Daniel Genter, CEO and CIO of RNC Genter Capital Management, has many funds under his watch, but none are as popular as his high dividend income fund.
He believes investors typically approach dividend investments with one of two mandates: One, they just want to make sure the company is paying dividends, and two, they just want the highest dividend return possible. "We want to combine the two."
To find the dividend paying stocks worthy of his portfolio, Genter explains in a phone interview with Kapitall all the criteria they must meet:
- 2.5% minimum yield
- Dividend increasing 6%-8% per year
- No cuts in the last five years
- No payout ratios above 60%
- High income
If the dividend integrity is there, Genter next looks at a company like a bond investor. This means the balance sheet is reviewed, and the firm decides if it would feel comfortable buying into regular bonds for the company. "We're in a subordinate level, if they're getting squeezed in debt, then it will have negative impact on dividend."
Lastly, the fund acts as if it paid no dividend and conducts a pure evaluation on stock alone in regards to valuation and total return potential.
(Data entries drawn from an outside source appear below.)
(** The statistics of a decoded program agree with each other: [Analyze],
    [CountInstructions] and [GetInstructions] count the same instructions,
    [Analyze], [CountBasicBlocks] and [GetBasicBlockBoundaries] the same
    blocks, the boundaries are the program counters of the instructions marked
    as block starts, and the opcode distribution counts each opcode exactly. *)
Theorem Analyze_agrees p prog (Hok : DecodeCorePart p = Ok prog) :
  InstructionCount (Analyze prog) = CountInstructions prog ∧
  CountInstructions prog = len (GetInstructions prog) ∧
  BasicBlockCount (Analyze prog) = CountBasicBlocks prog ∧
  GetBasicBlockBoundaries prog
    = map PC (filter (λ inf, IsBasicBlockStart inf = true) (GetInstructions prog)) ∧
  CountBasicBlocks prog = len (GetBasicBlockBoundaries prog) ∧
  ∀ op, default 0 (OpcodeDistribution (Analyze prog) !! op)
        = len (filter (λ inf, Opcode_ inf = op) (GetInstructions prog)).
Proof.
  destruct (decoded_marks p prog Hok) as [Hm Hl].
  unfold CountInstructions, CountBasicBlocks, GetInstructions, GetBasicBlockBoundaries.
  rewrite (CountInstructions_loop _ (gs_data (Code prog)) 0), (CountBasicBlocks_loop _ 0) by done.
  destruct (Analyze_loop_spec (K prog) (gs_data (Code prog)) 0 (mkStats 0 0 ∅) Hm Hl)
    as (E1 & E2 & E3). cbn in E1, E2.
  assert (Analyze prog = Analyze_loop (K prog) (gs_data (Code prog)) (mkStats 0 0 ∅)) as ->.
  { unfold Analyze, glen. destruct (K prog) as [|k ks]; [by rewrite orb_true_r|].
    destruct (gs_data (Code prog)) as [|c cs]; [simpl in Hl; lia|done]. }
  split_and!; [done..| |done|].
  - by apply Boundaries_loop.
  - intros op. rewrite E3. cbn [OpcodeDistribution]. by rewrite lookup_empty.
Qed.

Lemma Analyze_agrees_witness :
  ∃ prog, DecodeCorePart (gexact (EncodeProgram [51; 7; 5; 1; 0] [1; 0; 0; 1; 1])) = Ok prog ∧
  CountInstructions prog = 3 ∧ InstructionCount (Analyze prog) = CountInstructions prog.
Proof.
  eexists. split; [vm_compute; reflexivity|]. split; [reflexivity|].
  apply (Analyze_agrees (gexact (EncodeProgram [51; 7; 5; 1; 0] [1; 0; 0; 1; 1]))).
  vm_compute. reflexivity.
Defined.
This brings the eligible universe to a limited list, which gets boiled down to 30 names in the focus portfolio.
"There's been some banter about is this [high dividend] space being too crowded, but we don't see it. Just look at the valuations; right now on valuation the stocks are 22 full P/E multiple points below the S&P, so clearly we're able to find undervalued stocks out there paying strong dividends."
If you think "that company has a high yield, so I'm going to buy it," then you're walking through a minefield. Instead, if a company has a yield north of 5%, you should be thinking "what's wrong?"
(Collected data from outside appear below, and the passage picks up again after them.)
Lemma XEncode_ZEncode_exact_witness :
  XEncode 255 1 = 2 ^ 64 - 1 ∧ ZEncode 255 1 = -1.
Proof.
  destruct (XEncode_ZEncode_exact 255 1) as (H1 & H2 & _); [lia..|].
  split; [exact H1|exact H2].
Defined.

(** * Reading past the operands *)

(** [n] bytes from index [i] on, zeros past the end. *)
Definition padded (bs : list Z) (i n : Z) : list Z :=
  take (Z.to_nat n) (drop (Z.to_nat i) bs ++ zeros n).

(** The immediate of [n] bytes at index [i], and the offset of [n] bytes. *)
Definition imm (bs : list Z) (i n : Z) : Z :=
  if n =? 0 then 0 else sext n (le_val (padded bs i n)).

Definition off (bs : list Z) (i n : Z) : Z := signed (8 * n) (le_val (padded bs i n)).

(** Byte [i], zero past the end. *)
Definition opbyte (bs : list Z) (i : nat) : Z := default 0 (bs !! i).

(** A slice whose whole array is [bs] followed by [k] zeros. *)
Definition zero_backed (s : gslice) (bs : list Z) (k : Z) : Prop :=
  0 <= k ∧ gs_data s ++ gs_spare s = bs ++ zeros k.

Lemma length_zeros n : length (zeros n) = Z.to_nat n.
Proof. apply length_replicate. Qed.

Lemma len_zeros n : 0 <= n → len (zeros n) = n.
Proof. intros. unfold len. rewrite length_zeros. lia. Qed.

Lemma lookup_padded bs i n k : 0 <= i → (k < Z.to_nat n)%nat →
  padded bs i n !! k = Some (default 0 (bs !! (Z.to_nat i + k)%nat)).
Proof.
  intros Hi Hk. unfold padded. rewrite lookup_take_lt by done.
  destruct (bs !! (Z.to_nat i + k)%nat) as [b|] eqn:E.
  - rewrite lookup_app_l by (apply lookup_lt_Some in E; rewrite length_drop; lia).
    by rewrite lookup_drop, E.
  - apply lookup_ge_None in E. rewrite lookup_app_r by (rewrite length_drop; lia).
    apply lookup_replicate_2. rewrite length_drop. lia.
Qed.

Lemma length_padded bs i n : length (padded bs i n) = Z.to_nat n.
Proof. unfold padded. rewrite length_take, length_app, length_zeros. lia. Qed.

Lemma len_padded bs i n : 0 <= n → len (padded bs i n) = n.
Proof. intros. unfold len. rewrite length_padded. lia. Qed.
Genter says it doesn't mean that's the case, but you should be thinking about it. "There are many strong companies that are going to be in that area, but once you start to get to 5%-7%, quite often there is a potential problem, but also where you find value."
7% is a reasonable cap because once you've hit this level, there's a fundamental valuation problem. "They're not going to keep yield at that level, and if they cut it, the stock's going to go down even more." For example, Telefonica of Spain has a notable 15.83% yield, but has already cut its dividend twice.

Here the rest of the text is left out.